Your instructions: Each of the entries should be output exactly, with nothing left out.

(Dataset entries)
(** C7: material resolution.  With a colour present the fill colour is that
    hex string, and with a transparency [tr] too the opacity is [1 - tr]
    whenever that value is at most 1, the material being flagged translucent
    exactly when it is below 1 (a value above 1 is not taken: the opacity then
    stays 1).  Without a colour, an element type in which "Window" occurs gets
    the fixed translucent override, and every other type its entry in the
    table, which is the palette listed, or the default colour when the table has
    none. *)
Theorem material_resolution :
  forall (st : t) (sc : Scene.t) (d : GeometryData),
    scene st = Some sc ->
    (forall hex, colorHEX d = Some hex -> JsString.truthy hex = true ->
       exists m,
         (addIfcGeometry st d).2 = Some (nextId sc) /\
         material <$> objectAt (addIfcGeometry st d).1 (nextId sc) = Some m /\
         color m = ColorStyle ("#" ++ hex)%string /\
         (transparency d = None -> transparent m = false /\ opacity m = 1%float) /\
         (forall tr, transparency d = Some tr ->
            transparent m = (1 - tr <? 1)%float /\
            opacity m = (if (1 - tr <? 1)%float then (1 - tr)%float else 1%float) /\
            ((1 - tr <=? 1)%float = true ->
             opacity m = (1 - tr)%float /\ transparent m = (opacity m <? 1)%float))) /\
    (forall ty, hasColor d = false -> ifcType d = Some ty ->
       exists m,
         (addIfcGeometry st d).2 = Some (nextId sc) /\
         material <$> objectAt (addIfcGeometry st d).1 (nextId sc) = Some m /\
         ((exists pre post, ty = (pre ++ "Window" ++ post)%string) ->
          color m = ColorHex 0x54a000%N /\ transparent m = true /\
          opacity m = 0.7%float) /\
         ((~ exists pre post, ty = (pre ++ "Window" ++ post)%string) ->
          color m = ColorHex (default defaultColor (colorMap !! ty)) /\
          transparent m = false /\ opacity m = 1%float)) /\
    Forall (fun entry : string * N => colorMap !! entry.1 = Some entry.2)
      [ ("IfcWall", 0x4ecdc4%N); ("IfcWallStandardCase", 0x4ecdc4%N);
        ("IfcCurtainWall", 0x45b7d1%N);
        ("IfcWindow", 0x54a0ff%N); ("IfcWindowStyle", 0x54a0ff%N);
        ("IfcDoor", 0xfeca57%N); ("IfcDoorStyle", 0xfeca57%N);
        ("IfcRoof", 0xff6b6b%N); ("IfcSlab", 0xff6b6b%N); ("IfcRoofType", 0xff6b6b%N);
        ("IfcFloor", 0x96ceb4%N); ("IfcFloorType", 0x96ceb4%N);
        ("IfcColumn", 0xff9f43%N); ("IfcColumnType", 0xff9f43%N);
        ("IfcBeam", 0x5f27cd%N); ("IfcBeamType", 0x5f27cd%N);
        ("IfcStair", 0x00d2d3%N); ("IfcRailing", 0xff9ff3%N);
        ("IfcSpace", 0xddd6fe%N); ("IfcZone", 0xddd6fe%N);
        ("default", 0xee5a24%N) ]%string /\
    (forall ty : string,
       ty ∉ [ "IfcWall"; "IfcWallStandardCase"; "IfcCurtainWall"; "IfcWindow";
              "IfcWindowStyle"; "IfcDoor"; "IfcDoorStyle"; "IfcRoof"; "IfcSlab";
              "IfcRoofType"; "IfcFloor"; "IfcFloorType"; "IfcColumn"; "IfcColumnType";
              "IfcBeam"; "IfcBeamType"; "IfcStair"; "IfcRailing"; "IfcSpace"; "IfcZone";
              "default" ]%string ->
       colorMap !! ty = None) /\
    defaultColor = 0xee5a24%N.
Proof.
  intros st sc d Hsc. split; [|split; [|split; [|split]]].
  - intros hex Hhex Htruthy.
    assert (exists m, resolveMaterial d = Some m /\
              color m = ColorStyle ("#" ++ hex)%string /\
              (transparency d = None -> transparent m = false /\ opacity m = 1%float) /\
              (forall tr, transparency d = Some tr ->
                 transparent m = (1 - tr <? 1)%float /\
                 opacity m = if (1 - tr <? 1)%float then (1 - tr)%float else 1%float))
      as (m & Hm & Hcol & Hnone & Hsome).
    { unfold resolveMaterial. rewrite Hhex, Htruthy.
      destruct (transparency d) as [tr|]; [destruct (1 - tr <? 1)%float eqn:Hop|].
      all: eexists; split; [done|]; simpl.
      all: repeat split; try done.
      all: match goal with H : Some _ = Some _ |- _ => injection H as <- end.
      all: by rewrite Hop. }
    destruct (addIfcGeometry_resolved st sc d m Hsc Hm) as (Hret & _ & Hobj & _).
    exists m. rewrite Hobj. split; [done|]. split; [done|]. split; [done|].
    split; [done|]. intros tr Htr. destruct (Hsome tr Htr) as [Ht Ho].
    split; [done|]. split; [done|]. intros Hle.
    assert (opacity m = (1 - tr)%float) as Hop.
    { rewrite Ho. destruct (1 - tr <? 1)%float eqn:Hlt; [done|].
      symmetry. by apply leb_not_ltb_one. }
    split; [done|]. by rewrite Hop.
  - intros ty Hcol Hty.
    assert (exists m, resolveMaterial d = Some m /\
              if JsString.includes "Window" ty
              then color m = ColorHex 0x54a000%N /\ transparent m = true /\
                   opacity m = 0.7%float
              else color m = ColorHex (default defaultColor (colorMap !! ty)) /\
                   transparent m = false /\ opacity m = 1%float)
      as (m & Hm & Hprops).
    { unfold resolveMaterial. rewrite Hty. unfold hasColor in Hcol.
      rewrite <- getColorByIfcType_lookup.
      destruct (colorHEX d) as [hex|]; [rewrite Hcol|].
      all: destruct (JsString.includes "Window" ty); eexists; split; done. }
    destruct (addIfcGeometry_resolved st sc d m Hsc Hm) as (Hret & _ & Hobj & _).
    exists m. rewrite Hobj. split; [done|]. split; [done|].
    destruct (JsString.includes "Window" ty) eqn:Hinc.
    + split; [done|]. intros Hno. exfalso. apply Hno. by apply includes_occurs.
    + split; [|done]. intros Hocc. apply includes_occurs in Hocc. congruence.
  - repeat (apply List.Forall_cons; [vm_compute; reflexivity|]). apply List.Forall_nil.
  - intros ty Hty. unfold colorMap. by apply not_elem_of_list_to_map_1.
  - reflexivity.
Qed.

Result for this task:
(** C7: material resolution.  With a colour present the fill colour is that
    hex string, and with a transparency [tr] too the opacity is [1 - tr]
    whenever that value is at most 1, the material being flagged translucent
    exactly when it is below 1 (a value above 1 is not taken: the opacity then
    stays 1).  Without a colour, an element type in which "Window" occurs gets
    the fixed translucent override, and every other type its entry in the
    table, which is the palette listed, or the default colour when the table has
    none. *)
Theorem material_resolution :
  forall (st : t) (sc : Scene.t) (d : GeometryData),
    scene st = Some sc ->
    (forall hex, colorHEX d = Some hex -> JsString.truthy hex = true ->
       exists m,
         (addIfcGeometry st d).2 = Some (nextId sc) /\
         material <$> objectAt (addIfcGeometry st d).1 (nextId sc) = Some m /\
         color m = ColorStyle ("#" ++ hex)%string /\
         (transparency d = None -> transparent m = false /\ opacity m = 1%float) /\
         (forall tr, transparency d = Some tr ->
            transparent m = (1 - tr <? 1)%float /\
            opacity m = (if (1 - tr <? 1)%float then (1 - tr)%float else 1%float) /\
            ((1 - tr <=? 1)%float = true ->
             opacity m = (1 - tr)%float /\ transparent m = (opacity m <? 1)%float))) /\
    (forall ty, hasColor d = false -> ifcType d = Some ty ->
       exists m,
         (addIfcGeometry st d).2 = Some (nextId sc) /\
         material <$> objectAt (addIfcGeometry st d).1 (nextId sc) = Some m /\
         ((exists pre post, ty = (pre ++ "Window" ++ post)%string) ->
          color m = ColorHex 0x54a000%N /\ transparent m = true /\
          opacity m = 0.7%float) /\
         ((~ exists pre post, ty = (pre ++ "Window" ++ post)%string) ->
          color m = ColorHex (default defaultColor (colorMap !! ty)) /\
          transparent m = false /\ opacity m = 1%float)) /\
    Forall (fun entry : string * N => colorMap !! entry.1 = Some entry.2)
      [ ("IfcWall", 0x4ecdc4%N); ("IfcWallStandardCase", 0x4ecdc4%N);
        ("IfcCurtainWall", 0x45b7d1%N);
        ("IfcWindow", 0x54a0ff%N); ("IfcWindowStyle", 0x54a0ff%N);
        ("IfcDoor", 0xfeca57%N); ("IfcDoorStyle", 0xfeca57%N);
        ("IfcRoof", 0xff6b6b%N); ("IfcSlab", 0xff6b6b%N); ("IfcRoofType", 0xff6b6b%N);
        ("IfcFloor", 0x96ceb4%N); ("IfcFloorType", 0x96ceb4%N);
        ("IfcColumn", 0xff9f43%N); ("IfcColumnType", 0xff9f43%N);
        ("IfcBeam", 0x5f27cd%N); ("IfcBeamType", 0x5f27cd%N);
        ("IfcStair", 0x00d2d3%N); ("IfcRailing", 0xff9ff3%N);
        ("IfcSpace", 0xddd6fe%N); ("IfcZone", 0xddd6fe%N);
        ("default", 0xee5a24%N) ]%string /\
    (forall ty : string,
       ty ∉ [ "IfcWall"; "IfcWallStandardCase"; "IfcCurtainWall"; "IfcWindow";
              "IfcWindowStyle"; "IfcDoor"; "IfcDoorStyle"; "IfcRoof"; "IfcSlab";
              "IfcRoofType"; "IfcFloor"; "IfcFloorType"; "IfcColumn"; "IfcColumnType";
              "IfcBeam"; "IfcBeamType"; "IfcStair"; "IfcRailing"; "IfcSpace"; "IfcZone";
              "default" ]%string ->
       colorMap !! ty = None) /\
    defaultColor = 0xee5a24%N.
Proof.
  intros st sc d Hsc. split; [|split; [|split; [|split]]].
  - intros hex Hhex Htruthy.
    assert (exists m, resolveMaterial d = Some m /\
              color m = ColorStyle ("#" ++ hex)%string /\
              (transparency d = None -> transparent m = false /\ opacity m = 1%float) /\
              (forall tr, transparency d = Some tr ->
                 transparent m = (1 - tr <? 1)%float /\
                 opacity m = if (1 - tr <? 1)%float then (1 - tr)%float else 1%float))
      as (m & Hm & Hcol & Hnone & Hsome).
    { unfold resolveMaterial. rewrite Hhex, Htruthy.
      destruct (transparency d) as [tr|]; [destruct (1 - tr <? 1)%float eqn:Hop|].
      all: eexists; split; [done|]; simpl.
      all: repeat split; try done.
      all: match goal with H : Some _ = Some _ |- _ => injection H as <- end.
      all: by rewrite Hop. }
    destruct (addIfcGeometry_resolved st sc d m Hsc Hm) as (Hret & _ & Hobj & _).
    exists m. rewrite Hobj. split; [done|]. split; [done|]. split; [done|].
    split; [done|]. intros tr Htr. destruct (Hsome tr Htr) as [Ht Ho].
    split; [done|]. split; [done|]. intros Hle.
    assert (opacity m = (1 - tr)%float) as Hop.
    { rewrite Ho. destruct (1 - tr <? 1)%float eqn:Hlt; [done|].
      symmetry. by apply leb_not_ltb_one. }
    split; [done|]. by rewrite Hop.
  - intros ty Hcol Hty.
    assert (exists m, resolveMaterial d = Some m /\
              if JsString.includes "Window" ty
              then color m = ColorHex 0x54a000%N /\ transparent m = true /\
                   opacity m = 0.7%float
              else color m = ColorHex (default defaultColor (colorMap !! ty)) /\
                   transparent m = false /\ opacity m = 1%float)
      as (m & Hm & Hprops).
    { unfold resolveMaterial. rewrite Hty. unfold hasColor in Hcol.
      rewrite <- getColorByIfcType_lookup.
      destruct (colorHEX d) as [hex|]; [rewrite Hcol|].
      all: destruct (JsString.includes "Window" ty); eexists; split; done. }
    destruct (addIfcGeometry_resolved st sc d m Hsc Hm) as (Hret & _ & Hobj & _).
    exists m. rewrite Hobj. split; [done|]. split; [done|].
    destruct (JsString.includes "Window" ty) eqn:Hinc.
    + split; [done|]. intros Hno. exfalso. apply Hno. by apply includes_occurs.
    + split; [|done]. intros Hocc. apply includes_occurs in Hocc. congruence.
  - repeat (apply List.Forall_cons; [vm_compute; reflexivity|]). apply List.Forall_nil.
  - intros ty Hty. unfold colorMap. by apply not_elem_of_list_to_map_1.
  - reflexivity.
Qed.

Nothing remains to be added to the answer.